Michael A. Henson Group

Filtering and Drying Processes in the Pharmaceutical Industry

Filtration and drying are critical downstream processes in pharmaceutical manufacturing. These liquid-solid separations are subject to stringent constraints because the active pharmaceutical ingredient (API) must not be affected by processing. Because pharmaceutical manufacturing is typically accomplished through batch operation, overall process productivity is strongly affected by the batch times of the individual unit operations. For example, in drying processes the API can degrade if the drying temperature is too high while long batch times can result if the temperature is too low.
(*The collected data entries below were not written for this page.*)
(** * GG1-C2 Rendering Water Caustics: the water surface engine

    A shallow embedding of [src/objects/water.cpp], [src/objects/water.h]
    and, of [src/kernel/kernel.cpp], of the texture synthesis of
    [Kernel::start], of [Kernel::update], of [Kernel::handleEvents] and of
    the key tests and the frame counter of the main loop, with the
    properties the specification states about them and further properties
    the code shows.

    Conventions of the embedding.
    - A C++ [int] is a [Z]; [/] on [int] is [Z.quot] (truncation toward
      zero); a value stored as [unsigned int] or [unsigned char] is reduced
      modulo 2^32 or 2^8.
    - [float] and [double] are the two carriers of the class [Arith].  The
      instance [IEEE] is IEEE-754 binary32 / binary64 with round to nearest
      even, taken from the Standard Library's [SpecFloat]: it is the
      arithmetic the code runs in, and the runs of the code are evaluated in
      it.  The instance [Exact] reads each float as the rational it denotes
      and each operation as its unrounded result: it tells what a value owes
      to rounding, and a statement proved in it says so.
    - [rand], [RAND_MAX], [sin] and [cos] belong to the C library, not to the
      repository: they are the fields of the class [Libc].
    - A call either returns, throws ([std::vector::at] out of range) or has
      undefined behaviour: the monad [result].
    - The OpenGL buffer objects a [Water] owns are fields of its record; the
      draw calls it issues are returned as a list. *)

From Stdlib Require Import ZArith QArith Qround List Bool Lia Lqa.
From Stdlib Require Import Floats.SpecFloat.
Import ListNotations.

Set Implicit Arguments.
Local Open Scope Z_scope.

(** ** Outcomes of a call *)

Inductive exn : Type :=
| out_of_range.          (* thrown by std::vector::at *)

Inductive result (A : Type) : Type :=
| Ok (a : A)             (* the call returns a *)
| Throw (e : exn)        (* an exception leaves the call *)
| Undefined.             (* undefined behaviour *)

Arguments Ok {A} a.
Arguments Throw {A} e.
Arguments Undefined {A}.

Definition bind {A B : Type} (m : result A) (k : A -> result B) : result B :=
  match m with
  | Ok a => k a
  | Throw e => Throw e
  | Undefined => Undefined
  end.

Notation "x <- m ;; k" := (bind m (fun x => k))
  (at level 61, m at next level, right associativity).

(** [for (int i = 0; i < n; i ++)]: the values [i] takes, in order. *)
Definition range (n : Z) : list Z := map Z.of_nat (seq 0 (Z.to_nat n)).

(** A loop whose body may fail, threading the mutated state [s]. *)
Fixpoint forM {S : Type} (l : list Z) (body : Z -> S -> result S) (s : S)
  : result S :=
  match l with
  | [] => Ok s
  | i :: l' => s' <- body i s ;; forM l' body s'
  end.

(** A loop whose body cannot fail. *)
Definition for_ {S : Type} (l : list Z) (body : Z -> S -> S) (s : S) : S :=
  fold_left (fun s i => body i s) l s.

(** Two nested loops over a grid, [i] outside and [j] inside:
    [for (i < Nx) for (j < Nz) body]. *)
Definition grid {S : Type} (Nx Nz : Z) (body : Z -> Z -> S -> result S) (s : S)
  : result S :=
  forM (range Nx) (fun i s => forM (range Nz) (fun j s => body i j s) s) s.

(** [v.at(i)]: bounds-checked read; a negative [int] converts to a huge
    [size_t] and is out of range too. *)
Definition at_ {A : Type} (v : list A) (i : Z) : result A :=
  if i <? 0 then Throw out_of_range
  else match nth_error v (Z.to_nat i) with
       | Some a => Ok a
       | None => Throw out_of_range
       end.

(** Conversions to the unsigned integer types. *)
Definition to_uint (n : Z) : Z := n mod 2 ^ 32.
Definition to_uchar (n : Z) : Z := n mod 2 ^ 8.

Definition INT_MIN : Z := - 2 ^ 31.
Definition INT_MAX : Z := 2 ^ 31 - 1.

(** ** Floating-point arithmetic *)

Class Arith : Type := {
  float : Type;
  double : Type;
  f_of_int : Z -> float;                 (* (float)n *)
  fadd : float -> float -> float;
  fsub : float -> float -> float;
  fmul : float -> float -> float;
  fdiv : float -> float -> float;
  flt : float -> float -> bool;          (* a < b *)
  ftrunc : float -> option Z;            (* fractional part discarded *)
  d_of_int : Z -> double;                (* (double)n *)
  d_of_float : float -> double;          (* promotion *)
  f_of_double : double -> float;         (* narrowing *)
  dadd : double -> double -> double;
  dmul : double -> double -> double;
  ddiv : double -> double -> double;
  dtrunc : double -> option Z
}.

(** [sqrt] on [float]; an arithmetic has it when it can represent the
    result. *)
Class Sqrt (A : Arith) : Type := {
  fsqrt : float -> float
}.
Drying often represents a manufacturing bottleneck because the moisture content of the wet cake is difficult to measure in real time. As a result, the drying process may be run far longer than necessary to ensure that the moisture content drops to an acceptable level. Similar challenges are encountered in filtration processes, where the most favorable operating strategy is difficult to determine with commonly available measurements.

The goal of this project is to analyze experiments with state-of-the-art analytical techniques and develop process models that allow filtration and drying performance to be predicted and optimized. Our current work involves the use of crystal size distribution measurements as an input to a dynamic filtration model and on-line mass spectroscopy to measure moisture content for development of a vacuum oven drying model.

Funding: Sunovion

Student: Aditya Gopi Dodda (2nd year Ph.D. student)

Collaborator:Kostas Saranteas (Sunovion)